Un hombre incluso se rió a carcajadas, revelando aquella boca amarillenta y maloliente.

Una fuerte reacción física la hizo vomitar.

Quizás al conocer su disgusto, los hombres se enojaron.

—Perra, cómo te atreves a despreciarnos.

¡Te haremos rogarnos que te tratemos con suavidad más tarde!

—Agárrenla.

¡Cómo te atreves a huir!

Dos hombres se apresuraron y estaban a punto de agarrar la muñeca de Ainsley, pero ella los esquivó.

Retrocedió en dirección a la puerta.

Pero la pared fría y dura detrás de ella le impidió retroceder.

—¡Suéltenme!

—Una mano agarró su muñeca y la jaló con fuerza hacia el centro de la habitación.

Ella mordió la mano con fuerza.

—¡Ah!

¡Perra!

—El hombre rugió bajo y levantó la cabeza para abofetearla.

Luego, varios hombres presionaron directamente sus brazos y piernas.

Yacía indefensa en el suelo, su columna vertebral golpeando el frío suelo.

—Ayuda, ayuda…

Miró desesperadamente en dirección a la puerta, intentando esperar a quien viniera.

Pero no había nadie.

No había más sonido que los gritos de estos hombres.

¡No!

¡El sonido de pasos!

Una serie de pasos rápidos.

¿Quién era?

Se escuchó un violento golpe en la puerta.

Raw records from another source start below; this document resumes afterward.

(** * SpriteCleaner: background removal CLI and comparison builder

    A shallow embedding of [remove_background.py] and
    [comparison/compare_images.py], with the properties of the two tools
    stated over it.

    The scripts work on the file system, print to standard output and call
    two libraries (rembg for the segmentation model, Pillow for drawing).
    The file system is a finite map from paths to nodes, the libraries are
    parameters of the development, and a script is a computation in a state
    and exception monad over the world it runs in. *)

From Stdlib Require Import ZArith Ascii String List Lia.
From stdpp Require Import base option list gmap strings fin_maps.

Local Open Scope string_scope.
Local Open Scope list_scope.
Local Open Scope Z_scope.

(** ** Strings *)

Module Str.

Definition dquote : string := String (ascii_of_nat 34) EmptyString.

(** [str.rfind(c)]: index of the last occurrence of [c]. *)
Fixpoint rfind (c : ascii) (s : string) : option nat :=
  match s with
  | EmptyString => None
  | String a s' =>
      match rfind c s' with
      | Some i => Some (S i)
      | None => if Ascii.eqb a c then Some 0%nat else None
      end
  end.

Definition lower_ascii (c : ascii) : ascii :=
  let n := nat_of_ascii c in
  if (65 <=? n)%nat && (n <=? 90)%nat then ascii_of_nat (n + 32) else c.

Definition upper_ascii (c : ascii) : ascii :=
  let n := nat_of_ascii c in
  if (97 <=? n)%nat && (n <=? 122)%nat then ascii_of_nat (n - 32) else c.

Definition is_alpha (c : ascii) : bool :=
  let n := nat_of_ascii c in
  ((65 <=? n)%nat && (n <=? 90)%nat) || ((97 <=? n)%nat && (n <=? 122)%nat).

(** [str.lower()] on the ASCII range. *)
Fixpoint lower (s : string) : string :=
  match s with
  | EmptyString => EmptyString
  | String a s' => String (lower_ascii a) (lower s')
  end.

(** [str.replace(a, b)] for single characters. *)
Fixpoint replace_char (a b : ascii) (s : string) : string :=
  match s with
  | EmptyString => EmptyString
  | String c s' => String (if Ascii.eqb c a then b else c) (replace_char a b s')
  end.

(** Text made of ASCII characters only, as the template names are.  The
    case functions of this module are those of Python on such text; on
    other text Python follows the Unicode case tables, which are not
    modelled. *)
Fixpoint is_ascii (s : string) : bool :=
  match s with
  | EmptyString => true
  | String c s' => (nat_of_ascii c <? 128)%nat && is_ascii s'
  end.

(** [str.title()] on ASCII text: a letter that follows a letter is
    lowercased, any other letter is uppercased. *)
Fixpoint title_from (prev_cased : bool) (s : string) : string :=
  match s with
  | EmptyString => EmptyString
  | String c s' =>
      String (if prev_cased then lower_ascii c else upper_ascii c)
             (title_from (is_alpha c) s')
  end.

Definition title (s : string) : string := title_from false s.

(** [s.endswith(suf)] *)
Definition ends_with (suf s : string) : bool :=
  let n := String.length s in
  let k := String.length suf in
  (k <=? n)%nat && String.eqb (substring (n - k) k s) suf.

Fixpoint starts_with (pre s : string) : bool :=
  match pre, s with
  | EmptyString, _ => true
  | String a pre', String b s' => Ascii.eqb a b && starts_with pre' s'
  | String _ _, EmptyString => false
  end.

(** [s.count(pat)] counted at every start position (occurrences may
    overlap); for the patterns used below no two occurrences overlap. *)
Fixpoint occurrences (pat s : string) : nat :=
  match s with
  | EmptyString => if starts_with pat EmptyString then 1%nat else 0%nat
  | String _ s' =>
      ((if starts_with pat s then 1 else 0) + occurrences pat s')%nat
  end.

End Str.

(** ** Paths ([pathlib.Path])

    A path is the list of its components; [[]] is the current directory. *)

Abbreviation path := (list string).

Module Path.

(** [p / name] *)
Definition join (p : path) (name : string) : path := p ++ [name].

(** [p.name] *)
Definition name (p : path) : string := List.last p "".

(** [p.parent] *)
Definition parent (p : path) : path := removelast p.

Definition has_suffix (nm : string) : option nat :=
  match Str.rfind "."%char nm with
  | Some i =>
      if (0 <? i)%nat && (i <? String.length nm - 1)%nat then Some i else None
  | None => None
  end.

(** [PurePath.suffix] on a file name: from the last dot, when that dot is
    neither the first nor the last character. *)
Definition suffix_of (nm : string) : string :=
  match has_suffix nm with
  | Some i => substring i (String.length nm - i) nm
  | None => ""
  end.

(** [PurePath.stem] on a file name. *)
Definition stem_of (nm : string) : string :=
  match has_suffix nm with
  | Some i => substring 0 i nm
  | None => nm
  end.

Definition suffix (p : path) : string := suffix_of (name p).
Definition stem (p : path) : string := stem_of (name p).

End Path.

(** The name every output of the tools is derived under:
    [f"{stem}_no_bg.png"]. *)
Definition no_bg_name (stem : string) : string := stem +:+ "_no_bg.png".

(** ** The world a script runs in *)

Abbreviation bytes := (list Byte.byte).

Inductive node :=
| File (content : bytes)
| Dir
| Special.   (* exists, but is neither a regular file nor a directory *)

(** Model identifiers accepted by [-m/--model] ([choices=[...]]). *)
Inductive model_id :=
| U2net | U2netp | U2net_human_seg | Isnet_general_use
| Birefnet_general | Birefnet_general_lite | Silueta.

Definition model_name (m : model_id) : string :=
  match m with
  | U2net => "u2net"
  | U2netp => "u2netp"
  | U2net_human_seg => "u2net_human_seg"
  | Isnet_general_use => "isnet-general-use"
  | Birefnet_general => "birefnet-general"
  | Birefnet_general_lite => "birefnet-general-lite"
  | Silueta => "silueta"
  end.

Definition model_choices : list model_id :=
  [U2net; U2netp; U2net_human_seg; Isnet_general_use;
   Birefnet_general; Birefnet_general_lite; Silueta].

Inductive error :=
| FileNotFoundError | IsADirectoryError | NotADirectoryError | FileExistsError
| OSError | ModelLoadError | InferenceError | UnidentifiedImageError
| ValueError.

Inductive exn :=
| SystemExit (code : Z)       (* [sys.exit(code)]; not an [Exception] *)
| Error (e : error).          (* any subclass of [Exception] *)

(** Lines the two scripts print, one constructor per [print] that depends
    on the run. *)
Inductive message :=
| MsgProcessing (input : path)
| MsgSaved (output : path)
| MsgErrorProcessing (input : path) (e : error)
| MsgNoPngFound (folder : path)
| MsgFound (n : nat)
| MsgModel (m : model_id)
| MsgRule
| MsgProcessingComplete
| MsgFileDone (input_name output_name : string)
| MsgFileError (input_name : string) (e : error)
| MsgSuccess (n : nat)
| MsgFailed (n : nat)
| MsgInputMissing (input : path)
| MsgNotPng
| MsgNeitherFileNorDir (input : path)
| MsgWarnInputMissing (template_name : string)
| MsgWarnOutputMissing (output_name : string)
| MsgAdded (template_name : string)
| MsgGridSaved (comparison_output : path)
| MsgHtmlSaved (html_output : path).

Inductive event :=
| Print (m : message)
| Infer (m : model_id) (data : bytes)   (* the model a prediction ran with *)
| Wrote (p : path) (data : bytes).      (* a completed [open(p, 'wb').write] *)

Record world := World {
  files : gmap path node;
  trace : list event          (* oldest first *)
}.

Inductive outcome (A : Type) :=
| Ret (a : A)
| Exc (e : exn).
Arguments Ret {A} a.
Arguments Exc {A} e.

(** A script: runs in a world, ends normally or with an exception, and
    leaves the world it reached (effects made before a [raise] stay). *)
Definition M (A : Type) : Type := world → outcome A * world.

#[export] Instance M_ret : MRet M := λ A a w, (Ret a, w).
#[export] Instance M_bind : MBind M := λ A B f m w,
  match m w with
  | (Ret a, w') => f a w'
  | (Exc e, w') => (Exc e, w')
  end.

Definition raise {A} (e : exn) : M A := λ w, (Exc e, w).

(** [try: body  except Exception as e: handler(e)] *)
Definition try_except {A} (body : M A) (handler : error → M A) : M A := λ w,
  match body w with
  | (Exc (Error e), w') => handler e w'
  | r => r
  end.

Definition get_files : M (gmap path node) := λ w, (Ret (files w), w).
Definition put_files (fs : gmap path node) : M unit := λ w,
  (Ret tt, World fs (trace w)).
Definition emit (ev : event) : M unit := λ w,
  (Ret tt, World (files w) (trace w ++ [ev])).
Definition print (m : message) : M unit := emit (Print m).
Definition sys_exit {A} (code : Z) : M A := raise (SystemExit code).

(** The status the interpreter exits with: 0 after a normal end, the
    argument of [sys.exit], 1 after an exception nobody caught. *)
Definition exit_status {A} (o : outcome A) : Z :=
  match o with
  | Ret _ => 0
  | Exc (SystemExit n) => n
  | Exc (Error _) => 1
  end.

(** ** File system operations *)

Definition stat (fs : gmap path node) (p : path) : option node :=
  match p with
  | [] => Some Dir
  | _ => fs !! p
  end.

Definition exists_ (fs : gmap path node) (p : path) : bool :=
  match stat fs p with Some _ => true | None => false end.

Definition is_file (fs : gmap path node) (p : path) : bool :=
  match stat fs p with Some (File _) => true | _ => false end.

Definition is_dir (fs : gmap path node) (p : path) : bool :=
  match stat fs p with Some Dir => true | _ => false end.

(** What [open(p, 'rb').read()] gives: the content of a regular file, or
    the error raised. *)
Definition read_result (fs : gmap path node) (p : path) : error + bytes :=
  match stat fs p with
  | Some (File b) => inr b
  | Some Dir => inl IsADirectoryError
  | Some Special => inl OSError
  | None => inl FileNotFoundError
  end.

Definition read_bytes (p : path) : M bytes :=
  fs ← get_files;
  match read_result fs p with
  | inr b => mret b
  | inl e => raise (Error e)
  end.

(** The error of [open(p, 'wb')], if any: the parent must be a directory,
    the target a regular file or absent. *)
Definition write_error (fs : gmap path node) (p : path) : option error :=
  match stat fs p with
  | Some Dir => Some IsADirectoryError
  | Some Special => Some OSError
  | _ =>
      match stat fs (Path.parent p) with
      | Some Dir => None
      | Some _ => Some NotADirectoryError
      | None => Some FileNotFoundError
      end
  end.

(** [open(p, 'wb').write(data)] *)
Definition write_bytes (p : path) (data : bytes) : M unit :=
  fs ← get_files;
  match write_error fs p with
  | None => put_files (<[p := File data]> fs) ;; emit (Wrote p data)
  | Some e => raise (Error e)
  end.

La puerta de madera medio rota se estrelló con fuerza contra el suelo, levantando una nube de polvo.

En la brumosa visión polvorienta, vio a Matteo apresurándose hacia ella.

—Matteo…

—Las lágrimas se deslizaron por su rostro mientras finalmente perdía el conocimiento y cerraba los ojos.

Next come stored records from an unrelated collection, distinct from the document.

(** Every letter of the table is stored with the path of one of its leaves. *)
Lemma letters_coded root data codes text :
  Permutation (leafSymbols root) data ->
  Forall (fun c => In c data /\ isalpha c = true) text ->
  Forall (fun c => In (c, generateHuffmanCodes root codes c) (leafPaths root)) text.
Proof.
  intros Hperm Htext. eapply Forall_impl; [|exact Htext].
  intros c [Hin Ha]. cbv beta.
  destruct (generateHuffmanCodes_letter root codes c) as (p & Hp & ->); auto.
  apply (Permutation_in c (Permutation_sym Hperm) Hin).
Qed.

(** C1, as stated, fails: the table {'1': 1, 'a': 2} has two symbols of
    positive frequency and the text "1" is made of its symbols only, yet
    encoding it and decoding the stream gives "$", not "1". *)
Lemma round_trip_fails_on_digit :
  exists root,
    buildHuffmanTree ["1"; "a"]%char [1; 2]%Z 2 = Ok (Some root) /\
    transcode root (generateHuffmanCodes root emptyCodes) ["1"%char] = Ok ["$"%char] /\
    transcode root (generateHuffmanCodes root emptyCodes) ["1"%char] <> Ok ["1"%char].
Proof.
  eexists. split; [reflexivity|]. split; [reflexivity|].
  vm_compute. discriminate.
Qed.

(** C1, amended: for a table of at least two and at most 256 entries and
    every text made of letters of the table, generateHuffmanCodes stays
    inside its buffers and decodeData (root, encodeData (text, codes)) is
    the text, where codes were generated from the same root (whatever the
    table held before). *)
Theorem round_trip_letters data freq sz codes text :
  tableOfSize data freq sz ->
  (2 <= sz <= 256)%Z ->
  Forall (fun c => In c data /\ isalpha c = true) text ->
  exists root,
    buildHuffmanTree data freq sz = Ok (Some root) /\
    generateHuffmanCodesInBounds root = true /\
    transcode root (generateHuffmanCodes root codes) text = Ok text.
Proof.
  intros Htab Hsz Htext.
  destruct (buildHuffmanTree_root data freq sz Htab ltac:(lia))
    as (root & Hbuild & Hfull & Hperm & Hinner).
  exists root. split; auto.
  split; [apply (built_tree_in_bounds data freq sz); auto; lia|].
  unfold transcode. rewrite encodeData_stream. cbn [bind]. unfold decodeData.
  rewrite <- (app_nil_r (encodedStream _ text)).
  rewrite decodeLoop_stream.
  - cbn [decodeLoop bind]. rewrite app_nil_r. reflexivity.
  - apply Hinner. lia.
  - eapply letters_coded; eauto.
Qed.

Lemma round_trip_letters_witness :
  tableOfSize ["a"; "b"; "c"]%char [5; 9; 12]%Z 3 /\
  (2 <= 3 <= 256)%Z /\
  Forall (fun c => In c ["a"; "b"; "c"]%char /\ isalpha c = true) ["c"; "a"; "b"; "c"]%char /\
  exists root,
    buildHuffmanTree ["a"; "b"; "c"]%char [5; 9; 12]%Z 3 = Ok (Some root) /\
    generateHuffmanCodesInBounds root = true /\
    transcode root (generateHuffmanCodes root emptyCodes) ["c"; "a"; "b"; "c"]%char =
    Ok ["c"; "a"; "b"; "c"]%char.
Proof.
  assert (Htab : tableOfSize ["a"; "b"; "c"]%char [5; 9; 12]%Z 3)
    by (split; reflexivity).
  assert (Hsz : (2 <= 3 <= 256)%Z) by lia.
  assert (Htext : Forall (fun c => In c ["a"; "b"; "c"]%char /\ isalpha c = true)
                         ["c"; "a"; "b"; "c"]%char)
    by (repeat constructor; simpl; auto).
  split; [exact Htab|]. split; [exact Hsz|]. split; [exact Htext|].
  exact (round_trip_letters _ _ _ emptyCodes _ Htab Hsz Htext).
Defined.




(** C3, as stated, fails: with the codes of the table {'a': 1, 'b': 2} the
    text "a?b" holds '?', which has no entry, and encodeData returns a
    stream all the same, with nothing but the delimiter for '?'. *)
Lemma encodeData_unknown_symbol_passes :
  exists root,
    buildHuffmanTree ["a"; "b"]%char [1; 2]%Z 2 = Ok (Some root) /\
    hasCode (generateHuffmanCodes root emptyCodes) "?" = false /\
    encodeData ["a"; "?"; "b"]%char (generateHuffmanCodes root emptyCodes) =
    Ok ["0"; " "; " "; "1"; " "]%char /\
    ~ exists e, encodeData ["a"; "?"; "b"]%char (generateHuffmanCodes root emptyCodes) = Err e.
Proof.
  eexists. split; [reflexivity|]. split; [reflexivity|]. split; [reflexivity|].
  intros [e He]. vm_compute in He. discriminate.
Qed.

(** C3, amended: encodeData raises no error for a character that has no
    entry; it returns the codes of the characters before it, a lone
    delimiter for that character, and the codes of the characters after it. *)
Theorem encodeData_unknown_symbol before c after codes :
  hasCode codes c = false ->
  encodeData (before ++ c :: after) codes =
  Ok (encodedStream codes before ++ " "%char :: encodedStream codes after).
Proof.
  intros Hc. rewrite encodeData_stream. f_equal.
  unfold encodedStream. rewrite flat_map_app. cbn [flat_map].
  unfold hasCode in Hc. destruct (codes c); [reflexivity|discriminate].
Qed.

Lemma encodeData_unknown_symbol_witness :
  hasCode emptyCodes "?" = false /\
  encodeData (["?"] ++ "?" :: ["?"])%char emptyCodes =
  Ok (encodedStream emptyCodes ["?"%char] ++
      " "%char :: encodedStream emptyCodes ["?"%char]).
Proof.
  split; [reflexivity|].
  exact (encodeData_unknown_symbol ["?"%char] "?"%char ["?"%char] emptyCodes eq_refl).
Defined.

(** C4, as stated, fails: for the table {'a': 5} the root is the single
    leaf, but the code of 'a' is the empty string and the text "aa" comes
    back as "a". *)
Lemma single_symbol_code_is_empty :
  buildHuffmanTree ["a"%char] [5%Z] 1 = Ok (Some (createHuffmanNode "a" 5)) /\
  generateHuffmanCodes (createHuffmanNode "a" 5) emptyCodes "a" = [] /\
  transcode (createHuffmanNode "a" 5)
            (generateHuffmanCodes (createHuffmanNode "a" 5) emptyCodes)
            ["a"; "a"]%char = Ok ["a"%char].
Proof. repeat split. Qed.

(** C4, amended: for a table of exactly one entry buildHuffmanTree returns
    that single leaf as the root; the generated table holds the empty string
    for the symbol; a text of n copies of the symbol is encoded as n
    delimiters and decoded as (n+1)/2 copies. *)
Theorem single_symbol_table d f n :
  buildHuffmanTree [d] [f] 1 = Ok (Some (createHuffmanNode d f)) /\
  generateHuffmanCodes (createHuffmanNode d f) emptyCodes d = [] /\
  encodeData (repeat d n) (generateHuffmanCodes (createHuffmanNode d f) emptyCodes) =
  Ok (repeat " "%char n) /\
  transcode (createHuffmanNode d f)
            (generateHuffmanCodes (createHuffmanNode d f) emptyCodes)
            (repeat d n) = Ok (repeat d (Nat.div2 (S n))).
Proof.
  assert (Hcode : generateHuffmanCodes (createHuffmanNode d f) emptyCodes d = []).
  { unfold generateHuffmanCodes, createHuffmanNode. cbn [storeCodes isNull andb].
    destruct (isalpha d); [|reflexivity].
    unfold setCode. rewrite Ascii.eqb_refl. reflexivity. }
  assert (Henc : encodeData (repeat d n)
                   (generateHuffmanCodes (createHuffmanNode d f) emptyCodes) =
                 Ok (repeat " "%char n)).
  { rewrite encodeData_stream. f_equal. unfold encodedStream.
    induction n as [|n IH]; simpl; [reflexivity|].
    rewrite Hcode, IH. reflexivity. }
  split; [reflexivity|]. split; [exact Hcode|]. split; [exact Henc|].
  unfold transcode. rewrite Henc. cbn [bind]. apply decodeLoop_delimiters.
Qed.

(** C5, as stated, fails: from an empty table buildHuffmanTree returns the
    null root, with no error. *)
Lemma buildHuffmanTree_empty_is_null :
  buildHuffmanTree [] [] 0 = Ok NULL /\
  ~ exists e, buildHuffmanTree [] [] 0 = Err e.
Proof.
  split; [reflexivity|]. intros [e He]. discriminate.
Qed.

(** C5, amended: buildHuffmanTree signals an empty table by returning the
    null pointer, and only then: on a table of [size] entries it returns
    NULL when [size] is 0 and a node otherwise. *)
Theorem buildHuffmanTree_null_iff_empty data freq sz :
  tableOfSize data freq sz ->
  (sz = 0%Z -> buildHuffmanTree data freq sz = Ok NULL) /\
  (sz <> 0%Z -> exists root, buildHuffmanTree data freq sz = Ok (Some root)).
Proof.
  intros Htab. split.
  - intros ->. apply buildHuffmanTree_none. lia.
  - intros Hne.
    assert (Hpos : (1 <= sz)%Z) by (destruct Htab; lia).
    destruct (buildHuffmanTree_root data freq sz Htab Hpos) as (root & Hb & _).
    exists root. exact Hb.
Qed.

Lemma buildHuffmanTree_null_iff_empty_witness :
  tableOfSize ["a"; "b"]%char [1; 2]%Z 2 /\
  ((2 = 0)%Z -> buildHuffmanTree ["a"; "b"]%char [1; 2]%Z 2 = Ok NULL) /\
  ((2 <> 0)%Z -> exists root, buildHuffmanTree ["a"; "b"]%char [1; 2]%Z 2 = Ok (Some root)).
Proof.
  assert (Htab : tableOfSize ["a"; "b"]%char [1; 2]%Z 2) by (split; reflexivity).
  split; [exact Htab|].
  exact (buildHuffmanTree_null_iff_empty _ _ _ Htab).
Defined.

(** C6, as stated, fails: on the tree of {'a': 1, 'b': 2, 'c': 3} (codes
    c = 0, a = 10, b = 11) the stream "0 1" ends inside the tree, and
    decodeData returns the partial text "c" without any error. *)
Lemma decodeData_truncated_is_silent :
  exists root,
    buildHuffmanTree ["a"; "b"; "c"] [1; 2; 3]%Z 3 = Ok (Some root) /\
    decodeData root ["0"; " "; "1"] = Ok ["c"] /\
    ~ exists e, decodeData root ["0"; " "; "1"] = Err e.
Proof.
  eexists. split; [reflexivity|]. split; [reflexivity|].
  intros [e He]. vm_compute in He. discriminate.
Qed.

(** C6, amended: on the tree of a table of at least two entries decodeData
    signals nothing: it returns for every stream, never following an absent
    child, and a stream that ends inside the code of a letter is decoded as
    if the unfinished bits were not there. *)
Theorem decodeData_truncated_stream data freq sz :
  tableOfSize data freq sz ->
  (2 <= sz)%Z ->
  exists root,
    buildHuffmanTree data freq sz = Ok (Some root) /\
    (forall stream, exists out, decodeData root stream = Ok out) /\
    (forall text bits,
        Forall (fun c => In c data /\ isalpha c = true) text ->
        cutCode data (generateHuffmanCodes root emptyCodes) bits ->
        decodeData root
          (encodedStream (generateHuffmanCodes root emptyCodes) text ++ bits) =
        Ok text).
Proof.
  intros Htab Hsz.
  destruct (buildHuffmanTree_root data freq sz Htab ltac:(lia))
    as (root & Hbuild & Hfull & Hperm & Hinner).
  specialize (Hinner Hsz).
  exists root. split; auto. split.
  - intros stream. unfold decodeData.
    apply (decodeLoop_returns root Hfull Hinner (length stream)); auto.
  - intros text bits Htext (c & q & Hc & Ha & Hq & Hcode).
    unfold decodeData. rewrite decodeLoop_stream; auto.
    + assert (Hin : Forall (fun c => In (c, generateHuffmanCodes root emptyCodes c)
                                       (leafPaths root)) [c]).
      { eapply letters_coded; eauto. }
      inversion Hin as [|? ? Hin' _]; subst. rewrite Hcode in Hin'.
      rewrite (decodeLoop_cut root bits root c q Hq Hin').
      cbn [bind]. rewrite app_nil_r. reflexivity.
    + eapply letters_coded; eauto.
Qed.

Lemma decodeData_truncated_stream_witness :
  tableOfSize ["a"; "b"; "c"] [1; 2; 3]%Z 3 /\
  (2 <= 3)%Z /\
  exists root,
    buildHuffmanTree ["a"; "b"; "c"] [1; 2; 3]%Z 3 = Ok (Some root) /\
    (forall stream, exists out, decodeData root stream = Ok out) /\
    (forall text bits,
        Forall (fun c => In c ["a"; "b"; "c"] /\ isalpha c = true) text ->
        cutCode ["a"; "b"; "c"] (generateHuffmanCodes root emptyCodes) bits ->
        decodeData root
          (encodedStream (generateHuffmanCodes root emptyCodes) text ++ bits) =
        Ok text).
Proof.
  assert (Htab : tableOfSize ["a"; "b"; "c"] [1; 2; 3]%Z 3) by (split; reflexivity).
  assert (Hsz : (2 <= 3)%Z) by lia.
  repeat split; auto.
  exact (decodeData_truncated_stream _ _ _ Htab Hsz).
Defined.

(** On a tree that is a single leaf a bit does make decodeData follow an
    absent child. *)
Lemma decodeData_single_leaf_bit d f :
  decodeData (createHuffmanNode d f) ["0"] = Err NullDereference.
Proof. reflexivity. Qed.

(** C7, as stated, fails: a sorted queue that is full ignores the insertion,
    so the new node, of the weight of a queued one, is not placed at all. *)
Lemma insert_into_full_queue_drops :
  ascending (array (mkQueue 1 [createHuffmanNode "a" 5])) /\
  freq (createHuffmanNode "b" 5) = freq (createHuffmanNode "a" 5) /\
  ~ In (createHuffmanNode "b" 5)
       (array (insertSortedArrayPriorityQueue
                 (mkQueue 1 [createHuffmanNode "a" 5])
                 (createHuffmanNode "b" 5))).
Proof.
  split; [|split].
  - repeat constructor.
  - reflexivity.
  - simpl. intros [H|[]]. discriminate.
Qed.

(** C7, amended: on a queue whose array is sorted by ascending weight and
    which is not full, insertion places the new node after every queued
    node of equal (or lower) weight and before the heavier ones, and the
    array stays sorted; on a full queue insertion changes nothing. *)
Theorem insert_is_stable queue node :
  ascending (array queue) ->
  (size queue = capacity queue ->
   insertSortedArrayPriorityQueue queue node = queue) /\
  (size queue <> capacity queue ->
   exists before after,
     array queue = before ++ after /\
     array (insertSortedArrayPriorityQueue queue node) = before ++ node :: after /\
     Forall (fun x => (freq x <= freq node)%Z) before /\
     Forall (fun x => (freq node < freq x)%Z) after /\
     ascending (array (insertSortedArrayPriorityQueue queue node))).
Proof.
  intros Hs. split.
  - apply insert_full.
  - intros Hne. rewrite insert_not_full by auto. cbn [array].
    destruct (insertArray_sorted (array queue) node Hs)
      as (l1 & l2 & Harr & Hres & Hle & Hgt).
    exists l1, l2. repeat split; auto.
    apply insertArray_ascending, Hs.
Qed.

En el otro lado de la fábrica abandonada, un Cayenne se dirigía en esta dirección.

Manuel pisó con fuerza el acelerador, muy ansioso.

En el suelo había marcas de muchos vehículos que habían pasado.

Con las notables huellas, también se acercó a la fábrica.

—Aisy, lo siento —murmuró.

La mano que sujetaba el volante no dejaba de temblar.

¿Y si algo le pasaba a Ainsley?

¿Y si algo le pasaba a Serina?

No se perdonaría a sí mismo.

No debía tolerar que volviera a ocurrir lo sucedido.

La aguja del tablero giraba rápidamente.

El acelerador rugía.

Pasando entre los árboles, poco a poco divisó la fábrica abandonada.

Innumerables recuerdos volvieron a su mente.

Pensó en el edificio derrumbado, las llamas, el humo ardiente, el humo negro y las llamas que se elevaban.

Salió entre los escombros sosteniendo a Serina y cayó de rodillas.

Se golpeó violentamente la cabeza, desprendiéndose de los profundos recuerdos.

—Ainsley…

El murmullo no le ayudó a ganar sensación de seguridad.

Solo lo asustó más.

Deteniéndose el coche, se apresuró en dirección a la fábrica cuando ya había muchos vehículos frente a ella.